In this notebook, we load our data (from files containing load sequences) and use it to train a RNN. We take the load history and turn it into sequences of size k, and use it to predict the RRPV for the last address in the sequence. We train the model using the actual RRPV, which is calculated using the full load history.

In [None]:
import torch
import torch.nn as nn
from torch.utils.data import DataLoader, TensorDataset
from torch.autograd import Variable

from sklearn.model_selection import train_test_split

import matplotlib.pyplot as plt
import numpy as np
import pandas as pd
import random
import bisect
import math

In [None]:
from google.colab import drive
drive.mount('/content/drive', force_remount=True)

In [None]:
# load the data
batches = []
files = ("drive/MyDrive/loads.txt", "drive/MyDrive/loads_concat.txt") # files containing load sequences
for file in files:
  with open(file) as raw_data:
      curr_batch = []
      for line in raw_data:
          if line.strip():
              curr_batch.append(int(line.strip(), 16))
          else:
              batches.append(curr_batch)
              curr_batch = []

long_sequence = []
for batch in batches:
    long_sequence += batch

# 1D sequence of loads
original_input = np.array(long_sequence)
print(len(original_input))

In [None]:
# make a map from each address to a list of its occurrences
occurrence_map = {}
for i in range(len(original_input)):
  addr = original_input[i]
  if addr not in occurrence_map:
    occurrence_map[addr] = []
  occurrence_map[addr].append(i)

In [None]:
# given an address and its position, will return the next instance of the address
def find_occurrence_distance(addr, location):
  occurrences = occurrence_map[addr]
  next_occurrence_index = bisect.bisect(occurrences, location)
  if next_occurrence_index >= len(occurrences):
    return -1
  else:
    return occurrences[next_occurrence_index] - location

In [None]:
#function to normalize target values
#input: number of loads till target is loaded [1, inf]
#output: floating pt greater than eq to zero (greater value indicates sooner access)
def normalize(num_loads):
  #return (num_loads if num_loads >= 0 else 100000)
  if num_loads == -1:
    return 1/(1+math.log10(130000))
  return 1/(1+math.log10(num_loads))

In [None]:
input_seq = []
target_seq = []
target_seq_raw = []

input_engineered = []

k = 100
# parition into arrays of size k
seq_start = 0
seq_end = (seq_start + k) - 1
while (seq_end < len(original_input)):
  #pull last k loads
  load_history = original_input[seq_start:seq_end+1]
  load_addr = load_history[-1]

  # history is encoded - 1 if value == target address, 0 otherwsise
  load_history = [1 if x == load_addr else 0 for x in load_history]

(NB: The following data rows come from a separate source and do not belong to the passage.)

(* ===== verification/Daemon.v ===== *)
(** * tester1/daemonclnt.go, daemonsrv.go: servers as processes

    The tester starts each server as a process ([runDaemon]), tells it on
    the command line who it is, hands it its saved state with the RPC
    Init and waits with InitWait until its services are registered; when
    the server is shut down it fetches the state back
    ([checkpointPersister]).  Modelled are the command line and its
    parsing by [InitDaemon], the rendezvous of Init, InitWait and the main
    goroutine on the channel [ch], and the way of the saved state through
    both processes.  [flag.Parse], the process itself, memory statistics
    and the ten-minute limit are left out. *)

From Stdlib Require Import Ascii.
From S2P Require Import Prelude Json LabGob Clnts SockRpc.

(** ** strconv.Itoa and strconv.Atoi *)

Definition Itoa (z : Z) : string := pretty z.

Definition digit (c : ascii) : option Z :=
  let n := Z.of_N (N_of_ascii c) in
  if decide (48 ≤ n ≤ 57) then Some (n - 48) else None.

(** Decimal digits, most significant first. *)
Fixpoint digits (acc : Z) (s : string) : option Z :=
  match s with
  | EmptyString => Some acc
  | String c s' => match digit c with Some d => digits (acc * 10 + d) s' | None => None end
  end.

(** An optional sign and digits, in the range of [int]. *)
Definition Atoi (s : string) : option Z :=
  let r := match s with
           | EmptyString => None
           | String c EmptyString => digits 0 s
           | String c s' =>
               if decide (c = "-"%char) then Z.opp <$> digits 0 s'
               else if decide (c = "+"%char) then digits 0 s'
               else digits 0 s
           end in
  match r with
  | Some z => if decide (- 2 ^ 63 ≤ z < 2 ^ 63) then Some z else None
  | None => None
  end.

(** ** The command line *)

Definition options (UseRaftStateMachine : bool) : list string :=
  if UseRaftStateMachine then ["--raft-state-machine"] else [].

(** The arguments [runDaemon] passes. *)
Definition runDaemon_args (pargs : list string) (raftsm : bool) (gid srv : Z)
    (endName : string) (endNames : list string) : list string :=
  pargs ++ options raftsm ++ [Itoa gid; Itoa srv; Itoa (len endNames); endName] ++ endNames.

(** The loop over [os.Args[1:]] that skips optional arguments; the first
    byte of an empty argument does not exist. *)
Fixpoint skip_options (i s : Z) (args : list string) : outcome Z :=
  match args with
  | [] => Ret s
  | EmptyString :: _ => Panic
  | String c _ :: args' =>
      if decide (c = "-"%char) then skip_options (i + 1) (i + 1) args' else Ret s
  end.

Record daemon_args := mkDaemonArgs {
  da_gid : Z; da_sid : Z; da_tester : string; da_endNames : list string
}.

(** [args[lo:hi]] *)
Definition subslice {A} (l : list A) (lo hi : Z) : outcome (list A) :=
  if decide (0 ≤ lo ≤ hi ∧ hi ≤ len l) then Ret (take (Z.to_nat (hi - lo)) (drop (Z.to_nat lo) l))
  else Panic.

(** [InitDaemon] up to the first [MakeEnd]: an error, or who this server
    is.  [endNames[sid]] is the daemon's own socket. *)
Definition InitDaemon_parse (args : list string) : outcome (string + daemon_args * string) :=
  let! s := skip_options 0 0 args in
  let! a0 := index args s in
  match Atoi a0 with
  | None => Ret (inl "gid")
  | Some gid =>
      let! a1 := index args (s + 1) in
      match Atoi a1 with
      | None => Ret (inl "sid")
      | Some sid =>
          let! a2 := index args (s + 2) in
          match Atoi a2 with
          | None => Ret (inl "nsrv")
          | Some nsrv =>
              let! tester := index args (s + 3) in
              let! endNames := subslice args (s + 4) (s + 4 + nsrv) in
              let! own := index endNames sid in
              Ret (inr (mkDaemonArgs gid sid tester endNames, own))
          end
      end
  end.

(** ** Lemmas on numbers *)

Lemma digit_pretty n : (n < 10)%N → digit (pretty_N_char n) = Some (Z.of_N n).
Proof.
  intros Hn. assert (n = 0 ∨ n = 1 ∨ n = 2 ∨ n = 3 ∨ n = 4 ∨ n = 5 ∨ n = 6 ∨ n = 7 ∨ n = 8 ∨ n = 9)%N
    as H by lia.
  by destruct H as [->|[->|[->|[->|[->|[->|[->|[->|[->| ->]]]]]]]]].
Qed.

(** Printing and then reading gives the number back. *)
Lemma digits_pretty_go (x : N) s : digits 0 (pretty_N_go x s) = digits (Z.of_N x) s.
Proof.
  revert s. induction (N.lt_wf_0 x) as [x _ IH]; intros s.
  destruct (decide (0 < x)%N) as [Hx|Hx].
  - rewrite pretty_N_go_step by done. rewrite IH by (apply N.div_lt; lia). cbn [digits].
    rewrite digit_pretty by (apply N.mod_lt; lia). f_equal.
    pose proof (N.div_mod x 10 ltac:(lia)). lia.
  - assert (x = 0%N) as -> by lia. by rewrite pretty_N_go_0.
Qed.

Lemma digits_pretty_N (x : N) : digits 0 (pretty x) = Some (Z.of_N x).
Proof.
  unfold pretty, pretty_N. case_decide as Hx; [by subst|]. by rewrite digits_pretty_go.
Qed.

Lemma digits_head acc c s z : digits acc (String c s) = Some z → c ≠ "-"%char ∧ c ≠ "+"%char.
Proof. cbn [digits]. intros Hd. split; intros ->; done. Qed.

(** A number that is not negative prints as digits, at least one. *)
Lemma Itoa_nonneg z :
  0 ≤ z → ∃ c s, Itoa z = String c s ∧ digits 0 (String c s) = Some z ∧
                 c ≠ "-"%char ∧ c ≠ "+"%char.
Proof.
  intros Hz. assert (Itoa z = pretty (Z.to_N z)) as E by by destruct z.
  pose proof (digits_pretty_N (Z.to_N z)) as Hd. rewrite <-E, Z2N.id in Hd by done.
  destruct (Itoa z) as [|c s] eqn:Es.
  - simpl in Hd. by simplify_eq.
  - destruct (digits_head _ _ _ _ Hd) as [? ?]. by exists c, s.
Qed.

Lemma Atoi_Itoa z : - 2 ^ 63 ≤ z < 2 ^ 63 → Atoi (Itoa z) = Some z.
Proof.
  intros Hr. destruct (decide (0 ≤ z)) as [Hz|Hz].
  - destruct (Itoa_nonneg z Hz) as (c & s & -> & Hd & Hm & Hp). unfold Atoi.
    rewrite (decide_False (P := c = "-"%char)), (decide_False (P := c = "+"%char)) by done.
    destruct s; rewrite Hd; by rewrite decide_True.
  - destruct (Itoa_nonneg (- z) ltac:(lia)) as (c & s & E & Hd & _).
    assert (Itoa z = String "-" (String c s)) as ->.
    { rewrite <-E. destruct z; [lia|lia|done]. }
    unfold Atoi. rewrite decide_True by done. rewrite Hd. cbn.
    rewrite Z.opp_involutive. by rewrite decide_True.
Qed.

(** ** The command line is understood *)

Definition is_option (a : string) : Prop := ∃ s, a = String "-" s.

Lemma skip_options_spec opts rest i s :
  Forall is_option opts → (∃ c r l, rest = String c r :: l ∧ c ≠ "-"%char) →
  skip_options i s (opts ++ rest) = Ret (if decide (opts = []) then s else i + len opts).
Proof.
  intros Ho (c & r & l & -> & Hc). revert i s.
  induction Ho as [|a opts [a' ->] _ IH]; intros i s; cbn [app skip_options].
  - by rewrite decide_False.
  - rewrite decide_True by done. rewrite IH. rewrite (decide_False (P := _ :: _ = [])) by done.
    f_equal. cbn [length]. case_decide; [subst; simpl; lia|lia].
Qed.

Lemma index_app_r {A} (l k : list A) i : 0 ≤ i → index (l ++ k) (len l + i) = index k i.
Proof.
  intros Hi. unfold index. rewrite !decide_True by lia.
  replace (Z.to_nat (len l + i)) with (length l + Z.to_nat i)%nat by lia.
  rewrite lookup_app_r by lia. by replace (length l + Z.to_nat i - length l)%nat with (Z.to_nat i) by lia.
Qed.

(** The daemon understands its command line: whatever options the
    test passes (each one argument that starts with a dash), what
    [InitDaemon] reads are the group, the number, the tester's end and
    the ends that [runDaemon] wrote, and its own socket is the end at its
    number; groups are not negative (a negative one would be skipped as
    an option). *)
Theorem daemon_args_roundtrip (pargs : list string) (raftsm : bool) (gid srv : Z)
    (endName : string) (endNames : list string) (own : string) :
  Forall is_option pargs → 0 ≤ gid < 2 ^ 63 → 0 ≤ srv → len endNames < 2 ^ 63 →
  endNames !! Z.to_nat srv = Some own →
  InitDaemon_parse (runDaemon_args pargs raftsm gid srv endName endNames) =
    Ret (inr (mkDaemonArgs gid srv endName endNames, own)).
Proof.
  intros Hp Hg Hs Hl Hown. apply lookup_lt_Some in Hown as Hlt.
  unfold InitDaemon_parse, runDaemon_args. rewrite app_assoc.
  set (opts := pargs ++ options raftsm). cbn [app].
  set (rest := Itoa gid :: Itoa srv :: Itoa (len endNames) :: endName :: endNames).
  assert (Forall is_option opts) as Ho.
  { apply Forall_app. split; [done|]. destruct raftsm; repeat constructor. by eexists. }
  destruct (Itoa_nonneg gid ltac:(lia)) as (c & s & Eg & _ & Hc & _).
  rewrite skip_options_spec; [|done|exists c, s; eexists; split; [by unfold rest; rewrite Eg|done]].
  cbn [obind]. assert ((if decide (opts = []) then 0 else 0 + len opts) = len opts) as ->
    by (case_decide as E; [by rewrite E|lia]).
  assert (∀ i, 0 ≤ i → index (opts ++ rest) (len opts + i) = index rest i) as Hidx
    by (intros; by apply index_app_r).
  pose proof (Hidx 0 ltac:(lia)) as H0. rewrite Z.add_0_r in H0. rewrite H0, !Hidx by lia.
  unfold rest at 1 2 3 4. cbn [obind].
  change (index (Itoa gid :: ?l) 0) with (Ret (Itoa gid)). cbn [obind]. rewrite Atoi_Itoa by lia.
  change (index (?a :: Itoa srv :: ?l) 1) with (Ret (Itoa srv)). cbn [obind]. rewrite Atoi_Itoa by lia.
  change (index (?a :: ?b :: Itoa (len endNames) :: ?l) 2) with (Ret (Itoa (len endNames))).
  cbn [obind]. rewrite Atoi_Itoa by lia.
  change (index (?a :: ?b :: ?c :: endName :: ?l) 3) with (Ret endName). cbn [obind].
  unfold subslice. rewrite length_app. rewrite decide_True by (unfold rest; cbn [length]; lia).
  replace (Z.to_nat (len opts + 4)) with (length opts + 4)%nat by lia.
  rewrite drop_app_add. unfold rest. cbn [drop obind].
  rewrite drop_0, take_ge by lia. rewrite (index_ok endNames srv own) by done. done.
Qed.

  # remove values with no histrory, not useful for training
  if sum(load_history) == 1:
    seq_start += 1
    seq_end += 1
    continue
  input_seq.append(load_history)
  # use occurrence distance as target
  next_occurrence = find_occurrence_distance(load_addr, seq_end)
  if next_occurrence == -1:
      seq_start += 1
      seq_end += 1

  target_seq.append(normalize(next_occurrence))
  target_seq_raw.append(next_occurrence)
  seq_start += 1
  seq_end += 1

input_seq = np.array(input_seq)
target_seq = np.array(target_seq).reshape(len(target_seq),1)
print(target_seq)
print(target_seq.shape)

In [None]:
# use gpu
is_cuda = torch.cuda.is_available()
if is_cuda:
    device = torch.device("cuda")
else:
    device = torch.device("cpu")
print(device)

In [None]:
class Model(nn.Module):
    def __init__(self, input_size, output_size, hidden_dim, n_layers):
        super(Model, self).__init__()

        # Defining some parameters
        self.hidden_dim = hidden_dim
        self.n_layers = n_layers

        #Defining the layers
        # RNN Layer
        self.rnn = nn.RNN(input_size, hidden_dim, n_layers, batch_first=True)   
        # Fully connected layer
        self.fc = nn.Linear(hidden_dim, output_size)
    
    def forward(self, x):
        batch_size = 50


        #Initializing hidden state for first input using method defined below
        hidden = self.init_hidden()

        # Passing in the input and hidden state into the model and obtaining outputs
        out, hidden = self.rnn(x, hidden)
        
        # Reshaping the outputs such that it can be fit into the fully connected layer
        out = out.contiguous().view(-1, self.hidden_dim)
        out = self.fc(out)
        
        return out, hidden
    
    def init_hidden(self):
        # This method generates the first hidden state of zeros which we'll use in the forward pass
        hidden = torch.zeros(self.n_layers, self.hidden_dim).to(device)
         # We'll send the tensor holding the hidden state to the device we specified earlier as well
        return hidden

In [None]:
# Instantiate the model with hyperparameters
model = Model(input_size=k, output_size=1, hidden_dim=10, n_layers=1)
# We'll also set the model to the device defined earlier (default is CPU)
model = model.to(device)

# Define hyperparameters
n_epochs = 10
lr=0.01

# Define Loss, Optimizer
criterion = nn.MSELoss()
optimizer = torch.optim.Adam(model.parameters(), lr=lr)


In [None]:
#split into training and testing data
X_train, X_test, y_train, y_test = train_test_split(input_seq, target_seq, random_state = 20, shuffle=False, train_size = 0.9)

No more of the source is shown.